- Sire: Buckpasser
- Grandsire: Tom Fool
- Dam: Bayou
- Damsire: Hill Prince
- Sex: Mare
- Foaled: 1969
- Country: United States
- Colour: Chestnut
- Breeder: Claiborne Farm
- Owner: Claiborne Farm
- Trainer: Unraced
- Record: N/A
- Earnings: N/A

= Alluvial (horse) =

American-bred Thoroughbred racehorse

Alluvial (foaled 1969 in Kentucky) was an American Thoroughbred broodmare.

==Background==
Alluvial was sired by U.S. Racing Hall of Fame inductee Buckpasser, who in turn was sired by the 1953 United States Horse of the Year, Tom Fool, out of the Hill Prince mare Bayou.

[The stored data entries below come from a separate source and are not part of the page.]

(* ===== verification/ControllerTheorems.v ===== *)
(** What a controller has established when it starts to supervise its sessions: the
    state files loaded meet the invariants that everything after relies on. *)

From S2P Require Import Prelude Program Float64 GoStrings Provider UsageBudget BudgetFacts RetirementQueue.
From S2P Require Import WorkerState Scaler ScalerSpecs ScalerOps ScalerRuns Supervisor SupervisorTheorems.
From S2P Require Import Status StatusTheorems Controller.

#[local] Open Scope string_scope.
#[local] Open Scope Z_scope.

(** * The state files *)

Lemma newUsageBudget_OK io lim win name res read now b :
  newUsageBudget io lim win name res read now = inr b →
  (∀ l, read = ReadLedger l → entriesOK (durationSeconds res) now (ul_Entries l)) →
  0 <= durationSeconds lim <= max_int64 → 1 <= durationSeconds res <= durationSeconds longestReservation →
  budgetOK now b ∧ limit b = lim ∧ reservation b = res.
Proof.
  unfold newUsageBudget. intros Hnew Hread Hlim Hres.
  destruct (_ || _) eqn:Ew; [done |]. assert (Hwin : 0 < win) by (breflect; lia). clear Ew.
  destruct read as [| | |l]; try done. specialize (Hread l eq_refl). destruct (Z.eqb_spec (ul_Version l) 1) as [Hv|]; [|done].
  cbn [negb] in Hnew. set (b0 := mkUsageBudget _ _ _ _ _) in *.
  destruct (UsageBudget.validate b0); [done |].
  assert (Hb0 : budgetOK now b0).
  { split_and!; [by split | done |]. exists (ul_Entries l). split; [|done]. simpl. destruct l. simpl in *. by subst. }
  assert (Hpr := prune_budgetOK now now b0 Hb0). destruct (prune now b0) as [changed b1]. simpl in Hpr.
  destruct Hpr as [Hb1 (H1 & H2 & H3)]. destruct changed; [|by injection Hnew as <-].
  destruct (persist io b1) as [[err|] b2] eqn:Ep; [done |]. injection Hnew as <-.
  destruct Hb1 as (Hc & He & Hf). destruct (persist_OK now io b1 None b2 Hc He Hf Ep) as [Hb2 (H4 & H5 & H6)].
  split_and!; [done | by rewrite H4, H1 | by rewrite H6, H3].
Qed.

Lemma loadEntries_OK es m m' :
  loadEntries es m = inr m' → journalOK m →
  journalOK m' ∧ Forall (λ e, validateRetirementEntry e = None) es
  ∧ NoDup (map re_RunnerName es) ∧ ∀ e, e ∈ es → m !! re_RunnerName e = None.
Proof.
  revert m. induction es as [|e es IH]; intros m; simpl.
  - intros [= <-] Hm. split_and!; [done | exact (List.Forall_nil _) | apply NoDup_nil_2 |]. by intros e ?%not_elem_of_nil.
  - destruct (validateRetirementEntry e) eqn:Ev; [done |]. destruct (m !! re_RunnerName e) eqn:Em; [done |].
    intros Hl Hm. destruct (IH _ Hl) as (Hj & HF & HN & Hno); [by apply map_Forall_insert_2 |].
    split_and!; [done | by apply Forall_cons | |].
    + apply NoDup_cons. split; [|done]. intros (x & Hx & Hin)%list_elem_of_fmap.
      specialize (Hno x Hin). rewrite <- Hx, lookup_insert_eq in Hno. done.
    + intros x [->|Hx]%elem_of_cons; [done |]. specialize (Hno x Hx).
      by apply lookup_insert_None in Hno as [? _].
Qed.

Lemma persistLocked_OK io q q' : persistLocked io q = (None, q') → journalOK (rq_entries q) → queueOK q'.
Proof.
  intros H Hq. unfold persistLocked in H. case_bool. split; [done |]. intros l [= <-].
  split_and!; [done | by apply allRetirements_valid | by apply allRetirements_names].
Qed.

Lemma newRetirementQueue_OK io windows path p q :
  newRetirementQueue io windows path p = inr q →
  (∀ s l, p = Entry s → js_decoded s = Some l → rl_Version l ≠ 1) → queueOK q.
Proof.
  unfold newRetirementQueue. intros Hnew Hp. destruct (String.eqb path ""); [done |].
  destruct (loadRetirementLedger windows p) as [err|l] eqn:El.
  - destruct (errors_is ErrNotExist err); [|done]. destruct (persistLocked io _) as [[e|] q'] eqn:Eq; [done |].
    injection Hnew as <-. eapply persistLocked_OK; [exact Eq |]. apply map_Forall_empty.
  - assert (Hv : rl_Version l ≠ 1).
    { destruct p as [| | | | |s]; simpl in El; try done. repeat case_match; simplify_eq; by eapply Hp. }
    destruct (Z.eqb_spec (rl_Version l) 1) as [|_]; [done |]. cbn [andb] in Hnew.
    destruct (Z.eqb_spec (rl_Version l) 2) as [Hv2|]; [|done]. cbn [negb] in Hnew.
    destruct (loadEntries _ ∅) as [|m] eqn:Em; [done |]. injection Hnew as <-.
    destruct (loadEntries_OK _ _ _ Em) as (Hj & HF & HN & _); [apply map_Forall_empty |].
    split; [done |]. by intros l' [= <-].
Qed.

(** * The start *)

Lemma evalP_act {Σ A} (op : Σ → A * Σ) s : evalP (act op) s = (op s).1.
Proof. unfold evalP. simpl. by destruct (op s). Qed.
Lemma execP_act {Σ A} (op : Σ → A * Σ) s : execP (act op) s = (op s).2.
Proof. unfold execP. simpl. by destruct (op s). Qed.

Section start.
Context {W : Type} `{!DefaultRunnerGroup, !ControllerEnv W, !StatusEnv W} (cfg : Config).
Abbreviation Σ := (runSys W).

(** The ledger is one that a controller with these settings left behind, whose clock
    had not gone beyond this one; the journal is not of the format before. *)
Definition ownLedger : Prop := ∀ w l io w' now,
  (ce_ledger w) = ((ReadLedger l, io), w') → (ce_now w').1 = now →
  entriesOK (durationSeconds (MaxLifetime cfg)) now (ul_Entries l).
Definition ownJournal : Prop := ∀ w s io w' l,
  ce_journal w = ((Entry s, io), w') → js_decoded s = Some l → rl_Version l ≠ 1.

Lemma openBudget_OK s b :
  ownLedger → 0 <= durationSeconds (UsageBudget cfg) <= max_int64 →
  1 <= durationSeconds (MaxLifetime cfg) <= durationSeconds longestReservation →
  evalP (openBudget cfg) s = inr b →
  ∃ now, budgetOK now b ∧ limit b = UsageBudget cfg ∧ reservation b = MaxLifetime cfg.
Proof.
  intros Hown Hlim Hres. unfold openBudget, runAsk. rewrite !evalP_bind, !evalP_act, !execP_act, evalP_ret. simpl.
  destruct (ce_ledger (rn_world s)) as [[read io] w] eqn:El. simpl.
  destruct (ce_now w) as [now w'] eqn:En. simpl. intros Hnew. exists now.
  eapply newUsageBudget_OK; [exact Hnew | | done | done].
  intros l ->. apply (Hown _ _ _ _ _ El). by rewrite En.
Qed.

Lemma openJournal_OK s q : ownJournal → evalP (openJournal cfg) s = inr q → queueOK q.
Proof.
  intros Hown. unfold openJournal, runAsk. rewrite evalP_bind, evalP_act, execP_act, evalP_ret. simpl.
  destruct (ce_journal (rn_world s)) as [[p io] w] eqn:Ej. simpl. intros Hnew.
  eapply newRetirementQueue_OK; [exact Hnew |]. intros st l ->. by apply (Hown _ _ _ _ _ Ej).
Qed.

(** The scale sets that [Run] serves. *)
Definition servedSets (sets : scaleSetRef * option scaleSetRef) : Prop :=
  match sets.2 with Some second => sr_ID second ≠ sr_ID sets.1 | None => True end.

Lemma registerSets_OK group s sets : evalP (registerSets cfg group) s = inr sets → servedSets sets.
Proof.
  unfold registerSets. rewrite evalP_bind. destruct (evalP (registerScaleSet _ _) s) as [|main]; [done |].
  destruct (String.eqb _ ""); [by intros [= <-] |]. rewrite evalP_bind.
  destruct (evalP (registerScaleSet _ _) _) as [|second]; [done |].
  destruct (Z.eqb_spec (sr_ID second) (sr_ID main)); [by rewrite evalP_bind | by intros [= <-]].
Qed.

Lemma Run_OK s sc b q :
  ownLedger → ownJournal → 0 <= durationSeconds (UsageBudget cfg) <= max_int64 →
  1 <= durationSeconds (MaxLifetime cfg) <= durationSeconds longestReservation →
  evalP (Run cfg) s = inr (sc, b, q) →
  (∃ now, budgetOK now b ∧ limit b = UsageBudget cfg ∧ reservation b = MaxLifetime cfg) ∧ queueOK q
  ∧ ∃ sets, servedSets sets ∧ sc = scalerOf cfg sets.
Proof.
  intros Hledger Hjournal Hlim Hres. unfold Run. rewrite evalP_bind.
  destruct (evalP (openBudget cfg) s) as [|b'] eqn:Eb; [done |]. rewrite evalP_bind.
  destruct (evalP (openReporter cfg b') _); [done |]. rewrite evalP_bind.
  destruct (evalP (openJournal cfg) _) as [|q'] eqn:Eq; [by rewrite evalP_bind |]. rewrite !evalP_bind.
  destruct (evalP (resolveGroup cfg) _) as [|group]; [done |]. rewrite evalP_bind.
  destruct (evalP (registerSets cfg group) _) as [|sets] eqn:Es; [done |]. rewrite evalP_ret. intros [= <- <- <-].
  split_and!; [by eapply openBudget_OK | by eapply openJournal_OK |].
  exists sets. split; [by eapply registerSets_OK | done].
Qed.
End start.

(** * What [New] accepts *)

Record acceptedConfig (cfg : Config) : Prop := mkAccepted {
  acc_workers : 0 <= MinWorkers cfg <= MaxWorkers cfg ∧ 1 <= MaxWorkers cfg;
  acc_lifetime : Minute <= MaxLifetime cfg <= 24 * Hour;
  acc_budget : MaxLifetime cfg <= UsageBudget cfg;
  acc_launches : 1 <= LaunchConcurrency cfg;
  acc_timeouts : 0 <= IdleTimeout cfg <= MaxLifetime cfg ∧ 0 <= DanglingTimeout cfg <= MaxLifetime cfg;
  acc_names : ScaleSetName cfg ≠ "" ∧ EphemeralScaleSetName cfg ≠ ScaleSetName cfg;
  acc_files : NoDup [BudgetFile cfg; StatusFile cfg; RetirementFile cfg]
}.

(** The next check of a constructor passed. *)
Ltac passed E :=
  lazymatch goal with |- (if ?c then inl _ else _) = _ → _ => destruct c eqn:E; [done |] end.

Lemma New_accepted `{!DefaultRunnerGroup} cfg0 github compute cfg :
  New cfg0 github compute = inr cfg → acceptedConfig cfg ∧ UsageBudget cfg = UsageBudget cfg0.
Proof.
  unfold New. passed E0. passed E1. passed E2. passed E3. passed E4. cbv zeta. passed E5. passed E6. passed E7.
  intros [= <-]. split; [|done].
  apply String.eqb_neq in E2, E5. apply orb_false_iff in E6 as [Hb%String.eqb_neq Ht%String.eqb_neq].
  assert (Hname : ScaleSetName cfg0 ≠ "") by (intros Heq; by rewrite Heq in E1).
  unfold filled in E7. cbn [MaxLifetime IdleTimeout DanglingTimeout] in E7. clear E0.
  split; unfold filled; cbn; try (breflect; lia).
  - destruct (Z.ltb_spec (LaunchConcurrency cfg0) 1); unfold defaultLaunchConcurrency; lia.
  - done.
  - change (NoDup [BudgetFile (filled cfg0); StatusFile (filled cfg0); RetirementFile (filled cfg0)]).
    change (BudgetFile cfg0) with (BudgetFile (filled cfg0)) in *.
    repeat (apply NoDup_cons; split; [rewrite ?not_elem_of_cons; split_and?; try apply not_elem_of_nil; congruence |]).
    apply NoDup_nil_2.
Qed.

Lemma durationSeconds_lifetime d :
  Minute <= d <= 24 * Hour → 1 <= durationSeconds d <= durationSeconds longestReservation.
Proof.
  intros Hd. rewrite longest_seconds. unfold durationSeconds. unfold Minute, Hour, Second in Hd.
  rewrite Seconds_ceil by (unfold Second; lia). unfold Second.
  pose proof (Z.div_mod (- d) 1000000000 ltac:(lia)). pose proof (Z.mod_pos_bound (- d) 1000000000 ltac:(lia)). lia.
Qed.

Lemma durationSeconds_int64 d : 0 <= d <= max_int64 → 0 <= durationSeconds d <= max_int64.
Proof.
  intros Hd. unfold durationSeconds, max_int64 in *.
  assert (Hd' : 0 <= d < 2 ^ 52 * Second) by (change (2 ^ 52 * Second) with 4503599627370496000000000; lia).
  pose proof (Seconds_ceil_le d Hd') as H.
  assert (d / Second < 9223372037) by (apply Z.div_lt_upper_bound; unfold Second; lia). lia.
Qed.

(** * What supervision starts from *)


(** * A controller to start *)

Module ControllerDemo.

#[global] Instance groups : DefaultRunnerGroup := "default".

(** An empty ledger, no journal yet; GitHub knows one of the two scale sets. *)
#[global] Instance world : ControllerEnv Z := {|
  ce_now w := (UnixTime 1700000000 + Second * w, w + 1);
  ce_ledger w := ((ReadLedger (mkUsageLedger 1 []), ioOK), w);
  ce_journal w := ((EntryMissing, joOK), w);
  ce_statusFile _ := NoFile;
  ce_windows := false;
  ce_webhook _ := true;
  ce_GetRunnerGroupByName _ w := (inr 5, w);
  ce_GetRunnerScaleSet _ name w := (inr (if String.eqb name "ci" then Some (mkScaleSetRef 12 name) else None), w);
  ce_CreateRunnerScaleSet settings w := (inr (mkScaleSetRef 13 (ss_Name settings)), w);
  ce_UpdateRunnerScaleSet id settings w := (inr (mkScaleSetRef id (ss_Name settings)), w)
|}.

Definition asked : Config :=
  mkConfig "https://github.com/o/r" "ci" "" "c1" 0 3 (2 * Hour) (10 * Hour) (24 * Hour) "/data/budget.json" "" ""
    "" "v1" "abc" (f64_of_int 10) 20 0 Minute (5 * Minute) "" "big" true.
Definition cfg : Config := filled asked.
Definition system : runSys Z := mkRunSys 0 [] [] None.

Definition budget : usageBudget :=
  mkUsageBudget (10 * Hour) (24 * Hour) (2 * Hour) [] (mkLedgerFile (Complete (mkUsageLedger 1 [])) Absent).
Definition journal : retirementQueue := mkRetirementQueue ∅ (Some (mkRetirementLedger 2 [] [])).
Definition scalerCfg : scalerConfig :=
  mkScalerConfig "ci" 12 0 3 8 (2 * Hour) Minute (5 * Minute) (Some (mkScaleSetRoute "big" 13 0 EphemeralCompute)).

Example registered :
  rn_calls (execP (Run cfg) system) = [CreatedSet (mkSettings "big" 1 ["big"] true); UpdatedSet 12 (mkSettings "ci" 1 ["ci"] true)].
Proof. vm_compute. done. Qed.

Lemma ownLedger_empty : ownLedger cfg.
Proof. intros w l io w' now [= <- <- <-] _. split; [exact (List.Forall_nil _) | apply NoDup_nil_2]. Qed.

Lemma ownJournal_missing : ownJournal.
Proof. by intros w s io w' l [=]. Qed.
End ControllerDemo.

Alluvial was a half-sister, through Bayou, to the graded stakes race winning filly Batteur, who won the Santa Monica Handicap, Santa Margarita Handicap, Santa Maria Handicap, and Santa Barbara Handicap, as well as the New York Handicap.

==Breeding record==
Alluvial was unraced and is known for her success as a broodmare. She is the dam of Belmont Stakes winner Coastal, by Majestic Prince, and champion Slew o' Gold, by Seattle Slew.

Her daughter Dokki is the dam of Aptitude, who was second in both the 2000 Kentucky Derby and Belmont Stakes, and stakes winner Sleep Easy.

On May 23, 1994, Alluvial died at Claiborne Farm due to the infirmities of old age.